Computer arithmetic, mostly
Hardware and FPGA Arithmetic
My main current research is Application-specific Arithmetic and its implementation in the FloPoCo project.
FloPoCo is a generator of arithmetic cores for FPGA computing, the subject of Bogdan Pasca's PhD, then Matei Istoan's. Some cores are similar to what you find in your processor, but the main purpose of this project is to design radically new ones that exploit FPGA flexibility. This includes operators for the evaluation of elementary functions in floating-point, see for instance our flagship exponential function. In this context, we also revisited Kulisch's long accumulator, we did some work on decimal multiplication, on polynomial evaluation, constant multiplication and division, etc. FloPoCo is also a VHDL generator framework with unique features, such as the frequency-directed construction of correct-by-design pipelines, and automatic testbench generation.
The PhD of Yohann Uguen attempted to embed this expertise in High-Level Synthesis (HLS) tools. This article shows that it enables arithmetic optimizations out of reach of the FloPoCo approach.
An example of application-specific arithmetic is the evaluation of arbitrary fixed-point unary functions. I contributed to table and addition methods with Arnaud Tisserand, and more recently with Luc Forget and Maxime Christ. Jérémie Detrey developed techniques using small multipliers which he then used to design operators for the logarithm number system in the FPLibrary project (now superseded by FloPoCo). We still work with Orégane Desrentes to find new and better ways to evaluate elementary functions.
Since I joined CITI Lab I have also been working on cores for signal processing, for instance fix-point arctangent, and FIR and IIR filters computing just right.
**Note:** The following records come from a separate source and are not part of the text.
(* ===== verification/GoStrings.v ===== *)
(** * The string functions of the Go standard library the code uses

    Go strings are byte sequences: [string] of [ascii].  Each definition is
    the behaviour of one library function on the arguments the code gives it
    ([strings], [strconv], [path/filepath]), executable, with the lemmas the
    components use. *)

From S2P Require Import Prelude.

(** ** Package strings *)

(** [strings.HasPrefix(s, p)]. *)
Fixpoint has_prefix (s p : string) : bool :=
  match p, s with
  | EmptyString, _ => true
  | String a p', String b s' => Ascii.eqb a b && has_prefix s' p'
  | String _ _, EmptyString => false
  end.

(** [s[n:]] for [n <= len(s)]. *)
Fixpoint drop_str (n : nat) (s : string) : string :=
  match n, s with
  | O, _ => s
  | S n', String _ s' => drop_str n' s'
  | S _, EmptyString => EmptyString
  end.

(** [s[:n]] for [n <= len(s)]. *)
Fixpoint take_str (n : nat) (s : string) : string :=
  match n, s with
  | O, _ => EmptyString
  | S n', String c s' => String c (take_str n' s')
  | S _, EmptyString => EmptyString
  end.

(** [strings.TrimPrefix(s, p)]. *)
Definition trim_prefix (s p : string) : string :=
  if has_prefix s p then drop_str (String.length p) s else s.

(** [strings.Index(s, sub)]: [None] for Go's [-1]. *)
Fixpoint index (s sub : string) : option nat :=
  if has_prefix s sub then Some 0
  else match s with
       | EmptyString => None
       | String _ s' => S <$> index s' sub
       end.

(** [strings.Contains(s, sub)]. *)
Definition contains (s sub : string) : bool := bool_decide (is_Some (index s sub)).

(** Whether byte [c] occurs in [s]. *)
Fixpoint mem_byte (c : ascii) (s : string) : bool :=
  match s with
  | EmptyString => false
  | String d s' => Ascii.eqb c d || mem_byte c s'
  end.

(** [strings.IndexAny(s, chars)] for ASCII-only [chars]: Go then compares
    byte by byte. *)
Fixpoint index_any (s chars : string) : option nat :=
  match s with
  | EmptyString => None
  | String c s' => if mem_byte c chars then Some 0 else S <$> index_any s' chars
  end.

(** [strings.Split(s, sep)] for a one-byte separator. *)
Fixpoint split (s : string) (sep : ascii) : list string :=
  match s with
  | EmptyString => [EmptyString]
  | String c s' =>
      if Ascii.eqb c sep then EmptyString :: split s' sep
      else match split s' sep with
           | [] => [str1 c]
           | w :: ws => String c w :: ws
           end
  end.

(** [strings.Join(l, sep)]. *)
Fixpoint join (l : list string) (sep : string) : string :=
  match l with
  | [] => EmptyString
  | [w] => w
  | w :: ws => w +:+ sep +:+ join ws sep
  end.

(** [strings.Cut(s, c)] for one byte: what is before the first [c], and what
    is after it if there is one. *)
Fixpoint cut (s : string) (c : ascii) : string * option string :=
  match s with
  | EmptyString => (EmptyString, None)
  | String d s' =>
      if Ascii.eqb d c then (EmptyString, Some s')
      else let '(a, b) := cut s' c in (String d a, b)
  end.

(** The UTF-8 encodings of the characters [unicode.IsSpace] accepts. *)
Definition bytes (l : list nat) : string :=
  foldr (fun n s => String (Ascii.ascii_of_nat n) s) EmptyString l.
(* ===== verification/Machine.v ===== *)
(** * A concrete machine

    An instance of the procfs interface and a small file system: the inputs
    at which the theorems of the other files are exercised. *)

From S2P Require Import Prelude GoStrings OS.

(** A procfs whose status files hold three numbers and whose cgroup files
    hold one hierarchy per line, controllers and path separated by a colon. *)
Definition read_numbers (data : string) : list Z :=
  omap (fun w => match parse_uint w with Ok n => Some n | Err _ => None end)
    (split (trim_space data) space).

Definition read_cgroup (line : string) : option cgroup :=
  match split line ":"%char with
  | [cs; p] => Some (mkCgroup (split cs ","%char) p)
  | _ => None
  end.

#[export] Instance plain_procfs : ProcFS := {|
  pfs_mount := string;
  pfs_proc := string;
  NewFS root fs := _ ← fs_stat fs root; Ok root;
  Self root fs := _ ← fs_stat fs (root +:+ "/self"); Ok (root +:+ "/self");
  Proc root pid fs := _ ← fs_stat fs (root +:+ "/" +:+ itoa pid); Ok (root +:+ "/" +:+ itoa pid);
  Cgroups p fs :=
    data ← fs_read_file fs (p +:+ "/cgroup");
    Ok (omap read_cgroup (split data lf));
  NewStatus p fs :=
    data ← fs_read_file fs (p +:+ "/status");
    match read_numbers data with
    | [rss; hwm; cap] => Ok (mkStatus rss hwm cap)
    | _ => Err (ErrNew "malformed status" [])
    end;
|}.

(** A file system given by its files; a path exists if it is a file or a
    directory that leads to one. *)
Definition fs_of (files : list (string * string)) : FS :=
  mkFS
    (fun p => if existsb (fun f => has_prefix f.1 p) files then Ok tt else Err ErrNotExist)
    (fun p => match list_find (fun f => f.1 = p) files with
              | Some (_, f) => Ok (mkFile f.2 None)
              | None => Err ErrNotExist
              end).

Definition line (s : string) : string := s +:+ str1 lf.

Definition machine : FS :=
  fs_of
    [("/cg/memory.events", line "max 5" +:+ line "oom_kill 3");
     ("/cg/cgroup.procs", line "1" +:+ line "17" +:+ line "99");
     ("/cg/memory.current", line "314572800");
     ("/proc/self/status", "100 200 251");
     ("/proc/1/status", "100 200 0");
     ("/proc/1/cmdline", "/sbin/tini" +:+ str1 nul +:+ "crocochrome" +:+ str1 nul);
     ("/proc/17/status", "5000 9000 0");
     ("/proc/17/cmdline", "/usr/lib/chromium/chromium --type=renderer --lang=en")].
With Anastasia Volkova, Silviu Filip, and Martin Kumm, we recently formalized the relationship between arithmetic errors and filter design, which opens a world of well-founded optimizations.
I am also interested in designing new general purpose hardware operators, such as the mixed-precision fused multiply-and-add and correctly-rounded sum of products we proposed for the Kalray processor. With the PhD of Nicolas Brunie, we also investigated the benefits of a closely-coupled reconfigurable accelerator in the context of a massively multicore design. In the same line, the thesis of Andrea Bocco studied the hardware implementation of UNUM arithmetic.
As FPGAs may be viewed as fine-grained massively parallel computers, I am also interested in programming methodologies inherited from the parallel computing community, which was the subject of my thesis.
Software implementation of elementary functions with correct rounding.
This was the subject of the PhDs of David Defour and Christoph Lauter. This work was linked with the development of the Correctly Rounded Math Library (CRLibm), archived here. The techniques used have tracked processor technology: see this article, this one and this one for older methods, and this one for a recent technique with very low overhead. CRLibm could also be used to build "perfect" elementary functions for interval arithmetic.
Starting with Ch. Lauter's PhD, the focus has been on automation of libm code generation and on formal proof generation. Such software is now routinely being developed using such a "metalibm" approach.